Achieving 18.92% efficiency of non-fullerene organic solar cells with active layer morphology optimization by regulating solvent evaporation dynamics

Abstract

Active layer morphology optimization is a widely employed and effective method to enhance the photovoltaic performance of organic solar cells. In this study,D18:L8-BO bulk heterojunction organic solar cells were prepared, and chloroform was utilized as the primary solvent and halogen-free toluene was used as the secondary solvent to optimize the active layer morphology by regulating the solvent evaporation process. Morphological characterization indicates that the optimized volume ratio of chloroform : toluene significantly improves the molecule stacking and domain purity of the donor and acceptor materials, and rational phase separation facilitates exciton dissociation and charge transfer.

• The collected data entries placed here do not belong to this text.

(* ===== verification/Prelude.v ===== *)
(** * Rasputin control plane: a verification library

    Rasputin runs a small cluster: an api on the control-plane node
    (src/api), an agent on every node (src/agent), the messages between them
    (src/proto) and the backup transfer package both use (src/backupxfer).
    Every change to the cluster is a job of the api's saga runner; jobs talk to
    agents over a bus that admits only nodes with a live join token; nodes are
    updated into an A/B slot and checked to have restarted into it; backups are pulled
    from the nodes to an ingest endpoint; the operator's firewall intents are
    compiled and applied by the firewall's agent; the secret store's seal key is
    rotated.  This library models the parts that
    decide something and proves what they promise.

    ** How programs are modelled

    Go functions are Rocq functions with the source's names.  A function that
    only computes is a pure function; one that threads state is a program of
    the state monad [M] of this file, with [result] for Go's [(T, error)] and
    [error] for what [Error()] and [errors.Is] observe of an error.  An [int]
    is a [Z], wrapped with [wrap64] where it is multiplied or parsed.  A map is
    a [gmap].  What the code does not decide is an argument of the definitions:
    an oracle that says which database statement, file operation or bus call
    fails, indexed by a tick so that every fault pattern is covered; the clock;
    the answers of other processes; third-party cryptography.  A theorem over
    every oracle is a theorem about every crash point.  Goroutines that share
    state are cut at their locks, channel operations and outside calls, and an
    executable [step] interleaves them in any order; the theorems are about
    every reachable state.

    A crash point is a stop of the process between two calls or inside one; the
    effects of the calls that returned are in place.  What a power cut takes of
    them is modelled where the source leaves it open: Disk marks what was written
    and not yet synced, [power_cut] lets a cut tear it, and OpenWrtABDownload
    says what that does to a download, which is renamed into place unsynced.
    The seal directory and the backup target sync every file and directory
    before the next step relies on it, and there a returned call counts as on
    the medium; that each of those syncs is made is not proved.

    Everything terminates without fuel except where the source waits or
    retries: a wait runs over the list of its iterations (BootVerify,
    [wait_child] of UpdateCascade) and has no value while the list has not
    decided, and there are theorems that say when it decides; the upload loop
    of BackupFanOut runs on the source's own bound of attempts; the collapse of
    repeated separators in GoPath is bounded by the length of the string, of
    which each round consumes a part; GoNet reads at most the eight groups an
    IPv6 address has; the wait for the secret store (SealRotate) runs on the
    number of polls its timeout allows; a wait for a log line (FirewallUci) runs
    over the lines and says how it ended; ParseDuration (GoDuration) reads at
    most as many pieces as its text has characters, and two more.
    UpdateBudget bounds the cascade's schedules.

    ** Files

    Shared: this file (errors, results, the state monad with its triples,
    [yields] and [preserves], their hint databases and tactics), GoStrings,
    GoRunes, GoPath, GoSort, GoNet, GoDuration (the packages strings, bytes,
    unicode/utf8, path/filepath, sort, net and the durations of time, as far as
    they are used), Crash (programs that
    can stop anywhere, with a postcondition for a return and one for a stop).

    The job engine, api/internal/jobs.  Ledger: store.go, types.go, schema.go,
    the three tables and their statements.  Saga: saga.go, [run], [runStep],
    [Submit], [SubmitChild], [Recover] and their parts on a [World] of ledger,
    trace and tick.  SagaFacts and SagaRecover prove that an irreversible step
    is run at most once across crashes, that the steps run are a prefix of the
    workflow, each but the last to success, that a run ends in one verdict that is
    recorded and fires its hook, that it touches no other job, that recovery
    and submission are exact; and two limits: a lost row lets a step run
    twice, a negative retry count panics.

    The firewall's updater, agent/internal/updater.  Disk: storage that fails,
    tears and loses power.  Grubenv: grubenv.go, the environment block.
    OpenWrtAB: openwrt_ab.go, espmount.go, expectedsha.go, trust.go,
    bundlepath.go, with the path rules in GoPath.  Slotboot: slotboot.go, the
    bootloader repair.  The Facts files and OpenWrtABDownload prove the codec's
    round trip, that bundle paths stay inside the store, that an install or a
    download that stops anywhere leaves nothing bootable or acceptable that was
    not verified (a power cut can still tear an artifact that was accepted, since
    it is renamed into place unsynced), that bootloader files are replaced whole and at most once;
    and a fallback that leaves the slot marked good.

    Admission.  NodeRegistry: api/internal/inventory/registry.go.  BusTokens:
    api/internal/busauth, tokens, tombstones, sessions, takeovers, the agent's
    own token; its registry is any instance of an interface class that
    BusAdmission discharges with NodeRegistry.  BusTokensFacts, BusAdmission,
    BusSessions, BusTombstones, BusTakeover: the bus admits the live tokens and
    only those, a revoke is final, closes every session and survives the loss of
    the database, one session per token, no operator revoke takes the control
    plane's own token.  BusRace: the same under every
    interleaving of admissions, mints, refreshes and revokes; and two limits,
    an alert and a superseded connection that outlive a revoke.

    Restart verification, api/internal/bootverify: BootVerify.  What a passed
    wait proves, what a wait ended by its bound says, and the degraded pass of
    a node that reports no identity.

    Backup of app volumes.  BackupMembers (proto/backup.go: names and paths),
    BackupPlan (storage/fanout_plan.go), BackupReport (storage/assemble.go),
    BackupGrants (backupxfer/token.go, presenter.go, wire.go), BackupIngest
    (backupxfer/server.go, the upload handlers interleaved; the number of
    upload slots is a parameter, 1 by default), BackupFanOut (storage/fanout.go,
    transfer_route.go).  The plan accounts for every owed volume; a receipt of
    the open generation stands for a stored file; a fan-out's report claims a
    volume only on a receipt; and a receipt that crosses into the next
    generation makes that generation's report wrong.

    Backup runs.  BackupEstimate (storage/target_estimate.go, staging.go): what
    a run will need, in 64-bit arithmetic; the api's sum is the one the agent
    compares with the free space.  BackupRuns (backup_store.go): the ledger of
    runs, where a verdict is given once.  BackupSchedule (backup_schedule.go):
    the operator's cadence and retention stored and read back, and when a run is
    due.  BackupState and BackupStateFacts (backup_state.go,
    proto/backupstate.go): the badge of every app, and that OK has a run behind
    it, with no failed attempt since; and three badges that mislead.  BackupTarget (agent/internal/storage/
    archive.go): preflight, write, prune and the staging sweep on a medium that
    fails.  BackupTargetFacts: a prune touches nothing it keeps, wherever it
    stops, and settles; and the half-deleted generation that costs a whole one.
    BackupTargetWrite: a write is all or nothing.  BackupRun (backup_jobs.go,
    store_capture.go, staging.go): the steps of the job over all of these, the
    terminal hook and the sweep at start.  BackupRunFacts: the row of a run is
    the truth about it.  BackupRunAfter: what a run leaves behind (the capture
    lock, the secret store, the staging root, stranded rows), and two runs whose
    record misleads.

    Claiming a disk.  StorageDisk (agent/internal/storage: blockdev.go,
    protect.go, lsblk.go, fingerprint.go, client.go): the disks the machine runs
    from, read out of mountinfo and sysfs, the fingerprint, and the claim that
    formats a disk, on a machine that may change between any two looks.
    StorageClaim (api/internal/storage: jobs.go, store.go, types.go, wipe.go,
    eligibility.go, claim_purpose.go, enumerate.go): the ledger of targets, the
    staged key, the token of a wipe and the steps of backup.target.claim.
    StorageClaimFacts: a disk is formatted only as it was confirmed, on both
    sides of the bus, and the row says what was done; and a set that cannot be
    read is formatted without its token.  StorageHealth (health.go,
    target_health.go): the write probe and the poll; a health on record against
    the disks the agent had attached and mounted when it looked, and the two
    records that say more than was seen: an agent that could not look is
    recorded as a missing disk, and a disk that was not probed can read OK.

    Fleet update, api/internal/updater/system_jobs.go.  UpdatePlan: targets,
    skips, canaries, preview.  UpdateCascade: the tiers, canaries, soak, bounded
    fan-out, failure budget, report and verdict, with the launch loop and its
    goroutines interleaved.  UpdatePlanFacts: every node is planned for what it
    is or left out for a true reason, one canary per tier and image.
    UpdateMoves: tiers come once; the cascade as rules, and that
    it implements an abstract dispatcher that starts every target once and
    abandons some only after a failure.  UpdateRun: the report is the truth,
    and green means every node, for a run closed by the process that planned it.
    UpdateGate: nothing is started before its tier's canaries succeeded, after a
    canary did not, or while another tier is under way.  UpdateBudget: how many nodes at a time and how many can be lost;
    the cascade ends and never jams.  UpdateResume:
    selfupdate_system.go on the ledger and the runner, how a run is closed when its last target was the control plane itself: as the
    live summary would close it, but for a node whose job was never submitted,
    over which it can turn green.

    Node update, api/internal/updater/jobs.go, verify.go, selfupdate.go,
    storecheck.go, fallback.go and store.go.  NodeUpdateStore: the statements of
    the update store and the inventory's version columns, constraints included.
    NodeUpdate: the eight steps of node.update, the verify contract, commit and
    rollback, the terminal hook, the start-up sweep and the control plane's
    finish of its own update.  The state carries a transcript of every request
    and reply; the node, the driver, the clock and the secret store answer by a
    tick, so each may differ at every call.  The runner's control flow is
    restated over these bodies, which have effects, because a body of Saga.v is
    a function of its context.  A wait for a new boot is the list of its polls,
    closed by one the context cut off, so it always decides.  NodeUpdateFacts:
    the verdict and the gap marks on the row against the transcript.
    NodeUpdateInventory: what the inventory vouches for afterwards, while the
    database answers, and two runs that leave an old version confirmed.  NodeUpdateAfter: the fallback
    detector, the sweep and the resume, and two runs whose record is wrong: a
    rollback turned into a commit by the step's retry, and a good update
    recorded as a rollback after one lost statement.

    The seal key, api/internal/secretstore/sealrotate.  SealFragment:
    fragment.go, keyid.go.  SealFiles: files.go and atrest.go on a directory
    whose calls fail, tear and lose power.  SealGate: gate.go, the lock between
    rotations and captures.  SealRotate: rotator.go, over any secret store that
    keeps the laws of a class.  SealSafety: every step from every tree.
    SealHistory: in every history of runs, crashes and restarts the files on
    disk open the store, and the one history in which they do not.  SealCapture:
    a capture sees one tree, under every interleaving.

    Releases, api/internal/releases.  Releases: version.go, registry.go,
    source.go, check.go; comparing versions is comparing their numbers, and the
    Updates page tells the fleet's state.  ReleaseSource: github.go,
    manifestsig.go, nodeimage.go, bakedfirewall.go, security.go; an offered
    release is signed from the floor on and, when its own tag can be read, the
    newest of the readable ones; and a tag that cannot be read is believed.

    The firewall.  FirewallIntent: api/internal/firewall/compile.go, the
    operator's intents as a UCI state.  FirewallUci: agent/internal/openwrt,
    uci.go, uci_render.go, dnsmasq.go, every operation of the agent, which may
    die before any command.  FirewallBox: the class of laws uci and ubus keep,
    and what a list of edits comes to.  FirewallSim: an executable box that keeps
    them.  FirewallPlan: what compiles is what the agent's strict reader takes.
    FirewallApply: wherever an apply stops, each file is old or new as a whole.
    FirewallSync: what was applied is what is read back, the deployment mode is
    recorded last; and what an interrupted apply leaves.

    ** What is not modelled

    Log lines, event timestamps and progress callbacks; JSON encodings of
    structs that are written and read back by the same code (a value is kept
    as itself); SQL beyond the statements named; HTTP and NATS transport;
    cryptography (SHA-256, HMAC, Ed25519, CMS are parameters).  Of the fleet
    update, the fallback that rebuilds a missing plan.  Of the
    rest of the program: the tar and the seal of the identity archive; restore;
    the boot-time mount of data disks; apps,
    mesh, observability, the console.  Those that decide something (volume
    rules, restore plans) would be next.  uci, ubus, the secret store, the
    release host and the signature verifier are other programs: classes with
    laws, each with an instance that shows the laws can hold. *)

From Stdlib Require Export ZArith Lia.
From stdpp Require Export strings pretty.
From stdpp Require Export base gmap sets list fin_maps sorting relations.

Electrical property characterization of the transient photovoltage/transient photocurrent, open-circuit voltage and short-circuit current density dependence on light intensity, and the relationship between net photocurrent density and effective voltage indicate that the chloroform : toluene solvent effectively suppresses carrier recombination as well as greatly improves charge transport in the active layer. The proposed strategy provides a practical pathway to improve the power conversion efficiency obviously from 17.89% to 18.92% for the D18:L8-BO organic solar cells. The results highlight the important role of solvent evaporation dynamics in determining the active layer morphology and photovoltaic performance of organic solar cells. Without additives or other complicated processing, the solvent strategy not only contributes to the preparation of more efficient organic photovoltaic devices, but also plays important roles in the large-scale commercialization of organic solar cells.